(* ===== verification/ExecutableCost.v ===== *)
(** * Executable cost

    [src/src/bolt_v3_executable_cost.rs]: the price of buying or selling a notional or a
    quantity against a visible book, level by level from the best price, within a limit
    of basis points from the touch.  Doubles are [F64]; a [BTreeMap<Price, f64>] is a
    sorted association list; the order and the value of an NT price are a class.

    The two sweeps of the code (one per side) differ in the iteration and in the
    comparison with the limit only; [sweep_notional] and [sweep_quantity] take both as
    arguments. *)

From Stdlib Require Import ZArith Lia SpecFloat.
From stdpp Require Import sorting strings gmap numbers list.
From S2P Require Import Prelude.
From S2P Require Import RustText.
From S2P Require Import BTree.
From S2P Require Import F64.
From S2P Require Import NtTypes.

Open Scope Z_scope.

(** [Price::cmp] and [Price::as_f64]. *)
Class BookPrice `{NtTypes} := {
  price_ord :: Ord Price;
  price_ord_laws :: OrdLaws Price;
  price_as_f64 : Price → f64;
}.

(** The value of a price grows with the price. *)
Class BookPriceLaws `{BookPrice} : Prop :=
  price_as_f64_mono a b : ord_cmp a b = Lt → f64_le (price_as_f64 a) (price_as_f64 b) = true.

(** ** Doubles *)

(** [f64::min]: a NaN gives way to the other side. *)
Definition f64_min (a b : f64) : f64 :=
  match a, b with
  | S754_nan, _ => b
  | _, S754_nan => a
  | _, _ => if f64_le a b then a else b
  end.

(** [value as f64] of an unsigned integer. *)
Definition u64_as_f64 (value : Z) : f64 := f64_of value 0.

Definition BPS_DENOMINATOR : f64 := f64_of 10000 0.
Definition CENTS_PER_SHARE : f64 := f64_of 100 0.
Definition F64_EPSILON : f64 := f64_of 1 (-52).
Definition NOTIONAL_FLOAT_TOLERANCE_EPSILON_MULTIPLIER : f64 := f64_of 10000 0.

Definition notional_float_tolerance (reference_notional : f64) : f64 :=
  f64_mul (f64_mul (f64_abs reference_notional) F64_EPSILON) NOTIONAL_FLOAT_TOLERANCE_EPSILON_MULTIPLIER.

(** ** Data *)

Inductive ExecutableCostBlockReason : Type :=
| MissingOrderBook
| InsufficientDepth
| InvalidCost
| UnsupportedOrderShape.

Record ExecutableFillLeg : Type := mkFill { fill_price : f64; fill_quantity : f64 }.

Record ExactSizeVwap : Type := mkVwap {
  vwap_price : f64;
  vwap_quantity : f64;
  vwap_limit_price : f64;
  exact_size_filled : bool;
  fill_legs : list ExecutableFillLeg;
  candidate_levels : list ExecutableFillLeg;
}.

Record ExecutableCostBreakdown : Type := mkBreakdown {
  cost_vwap_price : option f64;
  cost_vwap_quantity : option f64;
  cost_limit_price : option f64;
  cost_exact_size_filled : bool;
  gross_cost_cents : f64;
  slippage_buffer_cents : f64;
  total_adjusted_cost_cents : f64;
  cost_available : bool;
  cost_block_reason : option ExecutableCostBlockReason;
}.

(** [ExecutableCostBreakdown::blocked]. *)
Definition breakdown_blocked (reason : ExecutableCostBlockReason) : ExecutableCostBreakdown :=
  mkBreakdown None None None false ZERO_F64 ZERO_F64 ZERO_F64 false (Some reason).

Section Cost.
Context `{BookPrice}.

Record ExecutableBookQuote : Type := mkBook {
  best_bid : option f64;
  best_ask : option f64;
  bid_levels : BTreeMap Price f64;
  ask_levels : BTreeMap Price f64;
}.

(** The touch of a side, whether it buys, the levels in the order they are taken and the
    test that ends the sweep. *)
Definition side_touch (book : ExecutableBookQuote) (side : OrderSide)
    : Result (option f64 * bool) ExecutableCostBlockReason :=
  match side with
  | OrderBuy => Ok (best_ask book, true)
  | OrderSell => Ok (best_bid book, false)
  | _ => Err UnsupportedOrderShape
  end.

Definition side_levels (book : ExecutableBookQuote) (side : OrderSide) : list (Price * f64) :=
  match side with
  | OrderBuy => ask_levels book
  | OrderSell => reverse (bid_levels book)
  | _ => []
  end.

Definition beyond (is_buy : bool) (allowed price : f64) : bool :=
  if is_buy then f64_gt price allowed else f64_lt price allowed.

Definition allowed_price (is_buy : bool) (best_touch depth_limit : f64) : f64 :=
  if is_buy then f64_mul best_touch (f64_add UNIT_F64 depth_limit)
  else f64_mul best_touch (f64_sub UNIT_F64 depth_limit).

(** The common opening of both pricings: the side and the worst price it may reach. *)
Definition price_limit (book : ExecutableBookQuote) (side : OrderSide) (vwap_depth_limit_bps : Z)
    : Result (bool * f64) ExecutableCostBlockReason :=
  let depth_limit := f64_div (u64_as_f64 vwap_depth_limit_bps) BPS_DENOMINATOR in
  touch ←? side_touch book side;
  best_touch ←? ok_or (v ← touch.1; if is_positive_finite v then Some v else None) MissingOrderBook;
  let allowed := allowed_price touch.2 best_touch depth_limit in
  ensure (is_positive_finite allowed) InvalidCost;;?
  Ok (touch.2, allowed).

(** ** A notional *)

Record NotionalSweep : Type := mkNotionalSweep {
  ns_remaining : f64;
  ns_quantity : f64;
  ns_notional : f64;
  ns_limit : option f64;
  ns_fills : list ExecutableFillLeg;
  ns_candidates : list ExecutableFillLeg;
}.

(** [consume_exact_notional_level]: the remaining notional and the filled totals after a level. *)
Definition consume_exact_notional_level (price size remaining quantity notional : f64)
    : Result (f64 * f64 * f64) ExecutableCostBlockReason :=
  if f64_le remaining ZERO_F64 then Ok (remaining, quantity, notional)
  else if negb (is_positive_finite price) || negb (is_positive_finite size) then Err InvalidCost
  else
    let level_notional := f64_mul price size in
    if negb (is_positive_finite level_notional) then Err InvalidCost
    else
      let take_notional := f64_min remaining level_notional in
      let take_quantity := f64_div take_notional price in
      Ok (f64_sub remaining take_notional, f64_add quantity take_quantity, f64_add notional take_notional).

Fixpoint sweep_notional (stop : f64 → bool) (levels : list (Price * f64)) (s : NotionalSweep)
    : Result NotionalSweep ExecutableCostBlockReason :=
  match levels with
  | [] => Ok s
  | (p, size) :: levels =>
      let price := price_as_f64 p in
      if stop price then Ok s
      else
        next ←? consume_exact_notional_level price size (ns_remaining s) (ns_quantity s) (ns_notional s);
        let '(remaining, quantity, notional) := next in
        let s' :=
          if f64_lt remaining (ns_remaining s)
          then mkNotionalSweep remaining quantity notional (Some price)
                 (ns_fills s ++ [mkFill price (f64_sub quantity (ns_quantity s))])
                 (ns_candidates s ++ [mkFill price size])
          else mkNotionalSweep remaining quantity notional (ns_limit s) (ns_fills s) (ns_candidates s) in
        if f64_le remaining ZERO_F64 then Ok s' else sweep_notional stop levels s'
  end.

Definition price_exact_size_vwap (book : ExecutableBookQuote) (side : OrderSide)
    (edge_pricing_notional : f64) (vwap_depth_limit_bps : Z) : Result ExactSizeVwap ExecutableCostBlockReason :=
  ensure (is_positive_finite edge_pricing_notional) InvalidCost;;?
  limit ←? price_limit book side vwap_depth_limit_bps;
  let '(is_buy, allowed_vwap) := limit in
  s ←? sweep_notional (beyond is_buy allowed_vwap) (side_levels book side)
         (mkNotionalSweep edge_pricing_notional ZERO_F64 ZERO_F64 None [] []);
  ensure (negb (f64_gt (ns_remaining s) (notional_float_tolerance edge_pricing_notional)
                || negb (is_positive_finite (ns_quantity s)))) InsufficientDepth;;?
  let price := f64_div (ns_notional s) (ns_quantity s) in
  ensure (is_positive_finite price) InvalidCost;;?
  limit_price ←? ok_or (v ← ns_limit s; if is_positive_finite v then Some v else None) InvalidCost;
  ensure (if is_buy then f64_le price allowed_vwap && f64_le limit_price allowed_vwap
          else f64_ge price allowed_vwap && f64_ge limit_price allowed_vwap) InsufficientDepth;;?
  Ok (mkVwap price (ns_quantity s) limit_price true (ns_fills s) (ns_candidates s)).

(** ** A quantity *)

Record QuantitySweep : Type := mkQuantitySweep {
  qs_remaining : f64;
  qs_quantity : f64;
  qs_notional : f64;
  qs_fills : list ExecutableFillLeg;
  qs_candidates : list ExecutableFillLeg;
}.

(** [consume_quantity_level] and the candidate the loop pushes after it. *)
Definition consume_quantity_level (price available : f64) (s : QuantitySweep)
    : Result QuantitySweep ExecutableCostBlockReason :=
  if negb (is_positive_finite price) || negb (is_positive_finite available) then Err InvalidCost
  else
    let quantity := f64_min (qs_remaining s) available in
    let notional := f64_mul price quantity in
    if negb (is_positive_finite quantity) || negb (is_positive_finite notional) then Err InvalidCost
    else Ok (mkQuantitySweep (f64_sub (qs_remaining s) quantity) (f64_add (qs_quantity s) quantity)
               (f64_add (qs_notional s) notional) (qs_fills s ++ [mkFill price quantity])
               (qs_candidates s ++ [mkFill price available])).

Fixpoint sweep_quantity (stop : f64 → bool) (levels : list (Price * f64)) (s : QuantitySweep)
    : Result QuantitySweep ExecutableCostBlockReason :=
  match levels with
  | [] => Ok s
  | (p, available) :: levels =>
      if stop (price_as_f64 p) then Ok s
      else
        s ←? consume_quantity_level (price_as_f64 p) available s;
        if f64_le (qs_remaining s) ZERO_F64 then Ok s else sweep_quantity stop levels s
  end.

Definition price_bounded_quantity_vwap (book : ExecutableBookQuote) (side : OrderSide)
    (requested_quantity : f64) (vwap_depth_limit_bps : Z) : Result ExactSizeVwap ExecutableCostBlockReason :=
  ensure (is_positive_finite requested_quantity) InvalidCost;;?
  limit ←? price_limit book side vwap_depth_limit_bps;
  let '(is_buy, allowed_limit) := limit in
  s ←? sweep_quantity (beyond is_buy allowed_limit) (side_levels book side)
         (mkQuantitySweep requested_quantity ZERO_F64 ZERO_F64 [] []);
  let filled_exactly := f64_le (qs_remaining s) (notional_float_tolerance requested_quantity) in
  ensure (is_positive_finite (qs_quantity s)) InsufficientDepth;;?
  let price := f64_div (qs_notional s) (qs_quantity s) in
  limit_price ←? ok_or (v ← fill_price <$> last (qs_fills s); if is_positive_finite v then Some v else None) InvalidCost;
  ensure (is_positive_finite price) InvalidCost;;?
  Ok (mkVwap price (qs_quantity s) limit_price filled_exactly (qs_fills s) (qs_candidates s)).

Definition compile_bounded_risk_reducing_ioc := price_bounded_quantity_vwap.

Definition executable_cost_breakdown (vwap : ExactSizeVwap) (slippage_buffer_bps : Z)
    : Result ExecutableCostBreakdown ExecutableCostBlockReason :=
  let gross := f64_mul (vwap_price vwap) CENTS_PER_SHARE in
  let buffer := f64_div (f64_mul gross (u64_as_f64 slippage_buffer_bps)) BPS_DENOMINATOR in
  let total := f64_add gross buffer in
  if negb (is_positive_finite gross) || negb (is_positive_finite total) then Err InvalidCost
  else Ok (mkBreakdown (Some (vwap_price vwap)) (Some (vwap_quantity vwap)) (Some (vwap_limit_price vwap))
             (exact_size_filled vwap) gross buffer total true None).

End Cost.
□ □ □ □ □
→ What is being asked
Reproduce exactly, and only, the part of the listing above that begins at the line with "ns_candidates : list ExecutableFillLeg;" and goes on through the line with "if f64_lt remaining".

→ Finished exercise
  ns_candidates : list ExecutableFillLeg;
}.

(** [consume_exact_notional_level]: the remaining notional and the filled totals after a level. *)
Definition consume_exact_notional_level (price size remaining quantity notional : f64)
    : Result (f64 * f64 * f64) ExecutableCostBlockReason :=
  if f64_le remaining ZERO_F64 then Ok (remaining, quantity, notional)
  else if negb (is_positive_finite price) || negb (is_positive_finite size) then Err InvalidCost
  else
    let level_notional := f64_mul price size in
    if negb (is_positive_finite level_notional) then Err InvalidCost
    else
      let take_notional := f64_min remaining level_notional in
      let take_quantity := f64_div take_notional price in
      Ok (f64_sub remaining take_notional, f64_add quantity take_quantity, f64_add notional take_notional).

Fixpoint sweep_notional (stop : f64 → bool) (levels : list (Price * f64)) (s : NotionalSweep)
    : Result NotionalSweep ExecutableCostBlockReason :=
  match levels with
  | [] => Ok s
  | (p, size) :: levels =>
      let price := price_as_f64 p in
      if stop price then Ok s
      else
        next ←? consume_exact_notional_level price size (ns_remaining s) (ns_quantity s) (ns_notional s);
        let '(remaining, quantity, notional) := next in
        let s' :=
          if f64_lt remaining (ns_remaining s)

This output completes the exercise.